Task -> Set down exactly the lines below, starting at the one that contains "(** With a delete" and ending at the one that contains "durable_apply get batch_commit d (es1", with both of those lines included and nothing else.

Record set ->

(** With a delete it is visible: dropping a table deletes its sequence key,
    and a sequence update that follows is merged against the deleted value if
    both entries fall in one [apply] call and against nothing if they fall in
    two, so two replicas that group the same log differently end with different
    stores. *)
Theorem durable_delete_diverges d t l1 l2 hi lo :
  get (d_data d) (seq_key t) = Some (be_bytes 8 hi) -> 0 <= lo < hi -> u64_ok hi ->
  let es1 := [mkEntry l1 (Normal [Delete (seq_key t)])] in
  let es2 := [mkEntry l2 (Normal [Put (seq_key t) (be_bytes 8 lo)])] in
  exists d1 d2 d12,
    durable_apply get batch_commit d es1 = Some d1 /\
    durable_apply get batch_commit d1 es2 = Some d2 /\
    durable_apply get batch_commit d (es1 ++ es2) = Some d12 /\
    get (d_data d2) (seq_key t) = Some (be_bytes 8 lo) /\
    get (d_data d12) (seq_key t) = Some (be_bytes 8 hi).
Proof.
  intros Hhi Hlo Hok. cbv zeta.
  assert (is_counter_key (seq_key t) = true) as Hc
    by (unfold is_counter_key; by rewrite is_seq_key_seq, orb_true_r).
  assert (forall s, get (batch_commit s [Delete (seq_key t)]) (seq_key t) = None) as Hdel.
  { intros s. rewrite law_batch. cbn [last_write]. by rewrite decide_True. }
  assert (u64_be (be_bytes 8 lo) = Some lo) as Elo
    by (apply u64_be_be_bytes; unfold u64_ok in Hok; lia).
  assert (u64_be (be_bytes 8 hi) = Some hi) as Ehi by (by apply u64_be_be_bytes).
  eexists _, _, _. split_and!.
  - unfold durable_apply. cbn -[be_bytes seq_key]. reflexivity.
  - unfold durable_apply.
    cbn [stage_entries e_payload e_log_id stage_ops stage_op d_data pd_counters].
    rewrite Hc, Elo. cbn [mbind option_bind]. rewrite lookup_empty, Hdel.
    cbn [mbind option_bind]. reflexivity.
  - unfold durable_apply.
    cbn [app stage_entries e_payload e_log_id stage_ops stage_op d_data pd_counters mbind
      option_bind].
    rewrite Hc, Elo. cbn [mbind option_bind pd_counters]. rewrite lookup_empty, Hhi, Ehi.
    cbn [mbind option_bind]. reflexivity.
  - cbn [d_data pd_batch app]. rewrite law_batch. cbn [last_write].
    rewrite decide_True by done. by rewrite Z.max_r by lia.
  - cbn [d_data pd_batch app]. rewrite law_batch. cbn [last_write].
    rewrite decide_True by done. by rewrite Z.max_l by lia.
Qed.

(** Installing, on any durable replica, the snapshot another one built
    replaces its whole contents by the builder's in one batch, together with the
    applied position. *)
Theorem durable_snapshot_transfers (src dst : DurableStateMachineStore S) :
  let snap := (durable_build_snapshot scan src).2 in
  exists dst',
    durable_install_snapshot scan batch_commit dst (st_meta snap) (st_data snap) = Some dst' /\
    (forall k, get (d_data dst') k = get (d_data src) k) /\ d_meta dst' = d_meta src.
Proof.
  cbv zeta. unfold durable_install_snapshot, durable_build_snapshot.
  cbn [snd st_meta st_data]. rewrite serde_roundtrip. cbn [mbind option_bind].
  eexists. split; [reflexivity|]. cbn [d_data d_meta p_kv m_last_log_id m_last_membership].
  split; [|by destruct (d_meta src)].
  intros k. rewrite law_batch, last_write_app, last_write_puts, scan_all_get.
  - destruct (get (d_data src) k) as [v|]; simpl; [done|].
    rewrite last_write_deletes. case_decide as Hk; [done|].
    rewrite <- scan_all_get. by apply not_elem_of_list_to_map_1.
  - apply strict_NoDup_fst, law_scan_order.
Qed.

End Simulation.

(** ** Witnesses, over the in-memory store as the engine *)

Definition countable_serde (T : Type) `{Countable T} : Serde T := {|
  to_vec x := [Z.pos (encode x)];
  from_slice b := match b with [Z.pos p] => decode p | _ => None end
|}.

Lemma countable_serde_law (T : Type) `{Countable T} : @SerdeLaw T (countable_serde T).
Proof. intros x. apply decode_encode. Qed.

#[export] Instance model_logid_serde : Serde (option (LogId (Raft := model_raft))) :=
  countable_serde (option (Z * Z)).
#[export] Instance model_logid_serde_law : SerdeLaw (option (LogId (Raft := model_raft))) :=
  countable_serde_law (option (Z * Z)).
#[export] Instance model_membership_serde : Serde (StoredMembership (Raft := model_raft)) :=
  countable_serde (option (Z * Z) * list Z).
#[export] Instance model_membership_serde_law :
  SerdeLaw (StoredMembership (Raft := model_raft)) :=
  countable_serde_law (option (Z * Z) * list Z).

---

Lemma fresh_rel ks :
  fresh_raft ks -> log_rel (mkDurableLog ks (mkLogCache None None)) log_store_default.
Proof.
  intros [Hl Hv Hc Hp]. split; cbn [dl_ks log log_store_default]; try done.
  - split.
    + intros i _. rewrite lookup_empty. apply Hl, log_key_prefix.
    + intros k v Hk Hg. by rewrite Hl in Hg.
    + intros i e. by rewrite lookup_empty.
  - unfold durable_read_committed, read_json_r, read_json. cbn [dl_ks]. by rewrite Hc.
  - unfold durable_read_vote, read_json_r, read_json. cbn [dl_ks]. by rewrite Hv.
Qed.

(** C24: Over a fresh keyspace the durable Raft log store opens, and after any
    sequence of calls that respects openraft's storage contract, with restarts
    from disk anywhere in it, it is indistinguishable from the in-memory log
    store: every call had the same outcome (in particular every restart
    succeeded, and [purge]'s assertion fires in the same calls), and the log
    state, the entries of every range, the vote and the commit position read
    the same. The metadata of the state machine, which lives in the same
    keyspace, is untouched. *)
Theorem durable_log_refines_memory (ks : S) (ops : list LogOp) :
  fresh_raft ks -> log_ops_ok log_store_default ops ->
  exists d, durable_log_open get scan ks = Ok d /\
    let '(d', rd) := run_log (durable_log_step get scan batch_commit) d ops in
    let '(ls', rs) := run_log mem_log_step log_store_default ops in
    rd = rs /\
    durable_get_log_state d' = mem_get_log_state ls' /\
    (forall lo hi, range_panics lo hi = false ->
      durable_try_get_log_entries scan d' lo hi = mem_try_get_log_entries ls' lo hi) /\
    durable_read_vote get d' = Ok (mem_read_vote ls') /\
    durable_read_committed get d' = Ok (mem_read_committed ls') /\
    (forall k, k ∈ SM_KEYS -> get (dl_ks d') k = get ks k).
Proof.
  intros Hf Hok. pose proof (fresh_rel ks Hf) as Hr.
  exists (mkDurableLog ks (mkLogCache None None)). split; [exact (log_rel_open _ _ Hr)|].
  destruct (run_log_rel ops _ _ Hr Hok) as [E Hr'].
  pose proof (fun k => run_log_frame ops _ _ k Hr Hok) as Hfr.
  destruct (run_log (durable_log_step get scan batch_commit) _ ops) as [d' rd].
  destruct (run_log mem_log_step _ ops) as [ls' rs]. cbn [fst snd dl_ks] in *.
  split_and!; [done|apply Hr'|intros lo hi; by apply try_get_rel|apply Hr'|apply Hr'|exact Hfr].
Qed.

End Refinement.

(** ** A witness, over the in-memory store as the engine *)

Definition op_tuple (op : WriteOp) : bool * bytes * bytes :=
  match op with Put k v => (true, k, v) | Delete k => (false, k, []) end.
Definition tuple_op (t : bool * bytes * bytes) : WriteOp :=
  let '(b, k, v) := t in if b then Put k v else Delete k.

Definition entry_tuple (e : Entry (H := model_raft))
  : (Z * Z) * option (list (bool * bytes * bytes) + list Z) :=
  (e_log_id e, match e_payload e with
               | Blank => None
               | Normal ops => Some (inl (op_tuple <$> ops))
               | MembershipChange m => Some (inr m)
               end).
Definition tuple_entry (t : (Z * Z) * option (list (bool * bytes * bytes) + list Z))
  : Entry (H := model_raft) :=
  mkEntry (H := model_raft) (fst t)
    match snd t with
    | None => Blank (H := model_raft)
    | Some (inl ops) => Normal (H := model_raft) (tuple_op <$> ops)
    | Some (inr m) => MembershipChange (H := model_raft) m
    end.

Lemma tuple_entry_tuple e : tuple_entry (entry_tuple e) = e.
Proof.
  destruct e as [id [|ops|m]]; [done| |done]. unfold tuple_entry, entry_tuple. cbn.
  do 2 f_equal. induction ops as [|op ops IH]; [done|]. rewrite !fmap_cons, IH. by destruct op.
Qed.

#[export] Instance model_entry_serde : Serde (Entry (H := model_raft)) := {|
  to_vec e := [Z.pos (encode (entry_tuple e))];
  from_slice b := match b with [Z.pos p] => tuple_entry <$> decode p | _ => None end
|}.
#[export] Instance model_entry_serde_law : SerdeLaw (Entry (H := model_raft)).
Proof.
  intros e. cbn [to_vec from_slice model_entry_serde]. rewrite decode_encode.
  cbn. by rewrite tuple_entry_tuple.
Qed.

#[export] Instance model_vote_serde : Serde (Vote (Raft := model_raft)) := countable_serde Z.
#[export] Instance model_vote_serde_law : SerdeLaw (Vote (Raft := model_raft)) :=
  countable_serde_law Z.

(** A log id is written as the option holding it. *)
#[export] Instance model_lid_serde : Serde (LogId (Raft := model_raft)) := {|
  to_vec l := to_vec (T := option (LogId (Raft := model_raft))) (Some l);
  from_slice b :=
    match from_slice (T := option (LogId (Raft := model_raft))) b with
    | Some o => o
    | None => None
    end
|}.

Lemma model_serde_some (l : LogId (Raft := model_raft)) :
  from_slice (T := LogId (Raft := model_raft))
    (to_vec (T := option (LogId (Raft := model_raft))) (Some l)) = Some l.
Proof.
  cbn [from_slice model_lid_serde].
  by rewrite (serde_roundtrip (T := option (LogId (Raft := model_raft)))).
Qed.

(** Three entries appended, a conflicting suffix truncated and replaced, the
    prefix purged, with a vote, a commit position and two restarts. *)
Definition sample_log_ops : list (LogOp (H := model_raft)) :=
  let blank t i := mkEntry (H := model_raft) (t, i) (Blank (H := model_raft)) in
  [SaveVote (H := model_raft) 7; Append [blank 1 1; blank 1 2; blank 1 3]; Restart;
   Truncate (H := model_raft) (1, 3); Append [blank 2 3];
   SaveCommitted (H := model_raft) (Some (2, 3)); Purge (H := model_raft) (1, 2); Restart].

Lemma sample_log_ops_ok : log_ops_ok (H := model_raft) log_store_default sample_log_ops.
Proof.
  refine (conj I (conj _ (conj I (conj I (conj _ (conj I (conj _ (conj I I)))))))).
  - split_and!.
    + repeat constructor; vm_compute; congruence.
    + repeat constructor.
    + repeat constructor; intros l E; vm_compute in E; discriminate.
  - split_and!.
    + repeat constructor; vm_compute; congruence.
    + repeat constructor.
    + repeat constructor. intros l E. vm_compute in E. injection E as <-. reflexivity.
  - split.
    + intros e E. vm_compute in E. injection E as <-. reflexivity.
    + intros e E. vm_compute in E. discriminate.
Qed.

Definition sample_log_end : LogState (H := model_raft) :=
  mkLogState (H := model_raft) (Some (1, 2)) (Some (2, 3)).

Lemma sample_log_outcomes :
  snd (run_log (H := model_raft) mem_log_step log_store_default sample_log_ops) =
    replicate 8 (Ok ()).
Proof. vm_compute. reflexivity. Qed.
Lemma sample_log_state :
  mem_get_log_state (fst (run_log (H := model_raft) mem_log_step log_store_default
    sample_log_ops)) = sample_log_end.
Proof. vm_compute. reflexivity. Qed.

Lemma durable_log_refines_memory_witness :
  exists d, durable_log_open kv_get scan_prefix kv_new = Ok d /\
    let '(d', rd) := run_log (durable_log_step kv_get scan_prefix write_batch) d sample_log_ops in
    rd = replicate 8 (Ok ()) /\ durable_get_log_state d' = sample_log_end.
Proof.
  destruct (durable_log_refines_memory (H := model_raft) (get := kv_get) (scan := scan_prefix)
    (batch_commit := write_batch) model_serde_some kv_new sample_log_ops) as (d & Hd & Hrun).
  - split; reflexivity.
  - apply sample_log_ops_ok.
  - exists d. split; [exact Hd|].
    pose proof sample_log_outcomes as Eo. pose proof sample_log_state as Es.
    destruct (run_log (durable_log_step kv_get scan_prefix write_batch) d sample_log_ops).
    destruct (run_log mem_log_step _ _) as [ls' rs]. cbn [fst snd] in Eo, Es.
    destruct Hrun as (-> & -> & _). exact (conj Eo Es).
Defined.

Solution for this task ->
(** With a delete it is visible: dropping a table deletes its sequence key,
    and a sequence update that follows is merged against the deleted value if
    both entries fall in one [apply] call and against nothing if they fall in
    two, so two replicas that group the same log differently end with different
    stores. *)
Theorem durable_delete_diverges d t l1 l2 hi lo :
  get (d_data d) (seq_key t) = Some (be_bytes 8 hi) -> 0 <= lo < hi -> u64_ok hi ->
  let es1 := [mkEntry l1 (Normal [Delete (seq_key t)])] in
  let es2 := [mkEntry l2 (Normal [Put (seq_key t) (be_bytes 8 lo)])] in
  exists d1 d2 d12,
    durable_apply get batch_commit d es1 = Some d1 /\
    durable_apply get batch_commit d1 es2 = Some d2 /\
    durable_apply get batch_commit d (es1 ++ es2) = Some d12 /\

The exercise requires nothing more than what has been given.